An ideal approach for bone tissue engineering allows for osteoconductivity, osteoinductivity, and cell transplantation. In this study, we examined coprecipitation and surface adsorption schemes with respect to their abilities to control the spatial quantity and localization of a model protein, bovine serum albumin (BSA), that is incorporated into a biomimetic apatite layer nucleated onto polylactic-co-glycolic acid (PLGA) films. Protein incorporation was characterized by determining protein: presence, quantity loaded, retention, effects on mineral morphology, and localization. FT-IR confirmed the presence of protein in all coprecipitation samples with stronger peaks in the coprecipitated samples compared to the surface adsorbed samples. Coprecipitation resulted in higher loading capacities and higher protein retention versus adsorption. Protein incorporation via coprecipitation changed the mineral morphology from sharp plate-like structures to more rounded structures, whereas, surface adsorption did not change mineral structure.

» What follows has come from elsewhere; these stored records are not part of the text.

(* ===== verification/IntRank.v ===== *)
(** * The integer sort: ranks and the sorted keys

    What [rank] computes - for every value the number of keys that are not
    above it, and the keys grouped by bucket - and what [full_verify] makes of
    it: the keys in order.  The reference is the number of keys with a
    property, [ct]. *)

From Stdlib Require Import Permutation Sorted.
From stdpp Require Import sets.
From S2P Require Import Prelude Double IntSort.

(** ** Counting keys *)

Fixpoint ct (p : Z -> bool) (l : list Z) : Z :=
  match l with
  | [] => 0
  | x :: l => (if p x then 1 else 0) + ct p l
  end.

Implicit Types (l : list Z).

Lemma ct_app p l1 l2 : ct p (l1 ++ l2) = ct p l1 + ct p l2.
Proof. induction l1 as [|x l1 IH]; cbn [app ct]; [lia|]. rewrite IH. lia. Qed.

Lemma ct_bounds p l : 0 <= ct p l <= zlen l.
Proof. induction l as [|x l IH]; cbn [ct length]; [lia|]. destruct (p x); lia. Qed.

Lemma ct_ext p q l : (forall x, x ∈ l -> p x = q x) -> ct p l = ct q l.
Proof.
  induction l as [|x l IH]; intros H; cbn [ct]; [done|].
  rewrite (H x), IH by (intros; try apply H; set_solver). done.
Qed.

Lemma ct_perm p l l' : Permutation l l' -> ct p l = ct p l'.
Proof. induction 1; cbn [ct]; lia. Qed.

Lemma ct_or p q l : (forall x, x ∈ l -> p x && q x = false) ->
  ct (fun x => p x || q x) l = ct p l + ct q l.
Proof.
  induction l as [|x l IH]; intros H; cbn [ct]; [done|].
  rewrite IH by (intros; apply H; set_solver). pose proof (H x ltac:(set_solver)).
  destruct (p x), (q x); simpl in *; try done; lia.
Qed.

(** A prefix, one key longer. *)
Lemma take_succ l i : 0 <= i < zlen l -> take (Z.to_nat (i + 1)) l = take (Z.to_nat i) l ++ [zth 0 l i].
Proof.
  intros Hi. replace (Z.to_nat (i + 1)) with (Datatypes.S (Z.to_nat i)) by lia.
  destruct (lookup_lt_is_Some_2 l (Z.to_nat i)) as [x Hx]; [lia|].
  rewrite (take_S_r l _ x Hx). unfold zth. by rewrite (nth_lookup_Some _ _ _ _ Hx).
Qed.

Definition ct_to p l (i : Z) : Z := ct p (take (Z.to_nat i) l).

Lemma ct_to_0 p l : ct_to p l 0 = 0.
Proof. done. Qed.

Lemma ct_to_succ p l i : 0 <= i < zlen l ->
  ct_to p l (i + 1) = ct_to p l i + (if p (zth 0 l i) then 1 else 0).
Proof. intros. unfold ct_to. rewrite take_succ, ct_app by done. cbn [ct]. lia. Qed.

Lemma ct_to_all p l i : zlen l <= i -> ct_to p l i = ct p l.
Proof. intros. unfold ct_to. by rewrite take_ge by lia. Qed.

Lemma ct_to_bounds p l i : 0 <= ct_to p l i <= ct p l.
Proof.
  unfold ct_to. pose proof (ct_bounds p (take (Z.to_nat i) l)).
  rewrite <- (take_drop (Z.to_nat i) l) at 3. rewrite ct_app.
  pose proof (ct_bounds p (drop (Z.to_nat i) l)). lia.
Qed.

Lemma ct_to_lt p l i : 0 <= i < zlen l -> p (zth 0 l i) = true -> ct_to p l i < ct p l.
Proof.
  intros Hi Hp. pose proof (ct_to_bounds p l (i + 1)). rewrite ct_to_succ, Hp in * by done. lia.
Qed.

(** Equal counts of every value make a permutation. *)
Lemma ct_occ l v : ct (fun x => x =? v) l = Z.of_nat (count_occ Z.eq_dec l v).
Proof.
  induction l as [|x l IH]; [done|]. cbn [ct count_occ]. rewrite IH.
  destruct (Z.eq_dec x v), (Z.eqb_spec x v); lia.
Qed.

Lemma perm_of_ct l l' : (forall v, ct (fun x => x =? v) l = ct (fun x => x =? v) l') -> Permutation l l'.
Proof.
  intros H. apply (Permutation_count_occ Z.eq_dec). intros v. specialize (H v). rewrite !ct_occ in H. lia.
Qed.

(** The number of keys below a bound is the sum over the values below it. *)
Lemma ct_cumulative (f : Z -> Z) l b : 0 <= b -> (forall x, x ∈ l -> 0 <= f x) ->
  msum 0 b (fun v => ct (fun x => f x =? v) l) = ct (fun x => f x <? b) l.
Proof.
  intros Hb Hf. pattern b. apply Zlt_0_ind; [|done]. clear b Hb. intros b IH Hb.
  destruct (Z.eq_dec b 0) as [->|].
  - rewrite msum_empty by lia. symmetry. rewrite <- (ct_to_0 (fun x => f x <? 0) l).
    rewrite (ct_ext _ (fun _ => false)).
    + clear. unfold ct_to. induction l as [|x l IH]; [done|]. exact IH.
    + intros x Hx. apply Z.ltb_ge. by apply Hf.
  - replace b with (b - 1 + 1) at 1 by lia. rewrite msum_right, IH by lia. simpl madd.
    rewrite <- ct_or.
    + apply ct_ext. intros x Hx. destruct (Z.ltb_spec (f x) (b - 1)), (Z.eqb_spec (f x) (b - 1)), (Z.ltb_spec (f x) b);
        simpl; try done; lia.
    + intros x Hx. destruct (Z.ltb_spec (f x) (b - 1)), (Z.eqb_spec (f x) (b - 1)); simpl; try done; lia.
Qed.
(* ===== verification/RbtHeap.v ===== *)
(** * The tree in memory

    When the memory of an [RBTree] represents a tree, what a turn of the loop
    that restores the colours does to it, and the insertion of a record. *)

From Stdlib Require Import Permutation.
From stdpp Require Import gmap sets.
From S2P Require Import Prelude Rbt RbtTree.

Definition ptr_of (t : tree) : ptr := match t with Leaf => NULL | Bin a _ _ _ _ => At a end.

Fixpoint rep (m : gmap Z treeNode) (t : tree) : Prop :=
  match t with
  | Leaf => True
  | Bin a c l x r => m !! a = Some (TreeNode (ptr_of l) (ptr_of r) c x) /\ rep m l /\ rep m r
  end.

(** A node with child [p] on side [d] and [q] on the other. *)
Definition mkn (d c : Z) (p q : ptr) (x : data) : treeNode :=
  if d =? 0 then TreeNode p q c x else TreeNode q p c x.

Section Sides.
Context (d c : Z) (p q v : ptr) (x : data) (Hd : is_side d).

Lemma child_mkn : child d (mkn d c p q x) = p.
Proof. unfold child, mkn. destruct Hd as [-> | ->]; done. Qed.
Lemma child_mkn_other : child (1 - d) (mkn d c p q x) = q.
Proof. unfold child, mkn. destruct Hd as [-> | ->]; done. Qed.
Lemma with_child_mkn : with_child d (mkn d c p q x) v = mkn d c v q x.
Proof. unfold with_child, mkn. destruct Hd as [-> | ->]; done. Qed.
Lemma with_child_mkn_other : with_child (1 - d) (mkn d c p q x) v = mkn d c p v x.
Proof. unfold with_child, mkn. destruct Hd as [-> | ->]; done. Qed.
Lemma with_clr_mkn c' : with_clr (mkn d c p q x) c' = mkn d c' p q x.
Proof. unfold mkn. by destruct (d =? 0). Qed.
Lemma clr_mkn : clr (mkn d c p q x) = c.
Proof. unfold mkn. by destruct (d =? 0). Qed.
Lemma mkn_swap : mkn (1 - d) c p q x = mkn d c q p x.
Proof. unfold mkn. destruct Hd as [-> | ->]; done. Qed.
Lemma with_data_mkn x' : with_data (mkn d c p q x) x' = mkn d c p q x'.
Proof. unfold mkn. by destruct (d =? 0). Qed.
Lemma data_mkn : nodeMemPool (mkn d c p q x) = x.
Proof. unfold mkn. by destruct (d =? 0). Qed.
End Sides.

Lemma rep_bin m d a c t x s : rep m (bin d a c t x s) <->
  m !! a = Some (mkn d c (ptr_of t) (ptr_of s) x) /\ rep m t /\ rep m s.
Proof. unfold bin, mkn. destruct (d =? 0); cbn [rep]; tauto. Qed.

Lemma ptr_of_bin d a c t x s : ptr_of (bin d a c t x s) = At a.
Proof. unfold bin. by destruct (d =? 0). Qed.

(** Only the nodes of a tree matter. *)
Lemma rep_ext m m' t : (forall a, a ∈ addrs t -> m' !! a = m !! a) -> rep m t -> rep m' t.
Proof.
  induction t as [|a c l IHl x r IHr]; cbn [rep addrs]; intros H; [done|]. intros (Ha & Hl & Hr).
  split; [rewrite H; set_solver|]. split; [apply IHl | apply IHr]; try done; intros; apply H; set_solver.
Qed.

(** *** Paths *)

Fixpoint path_rep (m : gmap Z treeNode) (fs : list frame) (p : ptr) : Prop :=
  match fs with
  | [] => True
  | f :: fs =>
      m !! f_addr f = Some (mkn (f_side f) (f_clr f) p (ptr_of (f_sib f)) (f_data f)) /\
      rep m (f_sib f) /\ path_rep m fs (At (f_addr f))
  end.

Fixpoint path_addrs (fs : list frame) : list Z :=
  match fs with [] => [] | f :: fs => f_addr f :: addrs (f_sib f) ++ path_addrs fs end.

Fixpoint top (fs : list frame) (p : ptr) : ptr :=
  match fs with [] => p | f :: fs => top fs (At (f_addr f)) end.

Definition head_ptr (fs : list frame) : ptr := match fs with [] => Root | f :: _ => At (f_addr f) end.
Definition head_side (fs : list frame) : Z := match fs with [] => 0 | f :: _ => f_side f end.

Definition sides (fs : list frame) : Prop := Forall (fun f => is_side (f_side f)) fs.

Lemma rep_plug m fs t : rep m (plug fs t) <-> path_rep m fs (ptr_of t) /\ rep m t.
Proof.
  revert t. induction fs as [|f fs IH]; intros t; cbn [plug fold_left path_rep]; [tauto|].
  fold (plug fs (plug1 f t)). rewrite IH. unfold plug1. rewrite rep_bin, ptr_of_bin. tauto.
Qed.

By using confocal microscopy to examine the incorporation of fluorescently labeled proteins, spatial control over protein localization was exhibited. By controlling the loading quantity and localization of the model protein through the mineral thickness, a desired release profile can be achieved. A desired and effective delivery system of biological agents utilizing coprecipitation for bone regeneration can therefore be designed.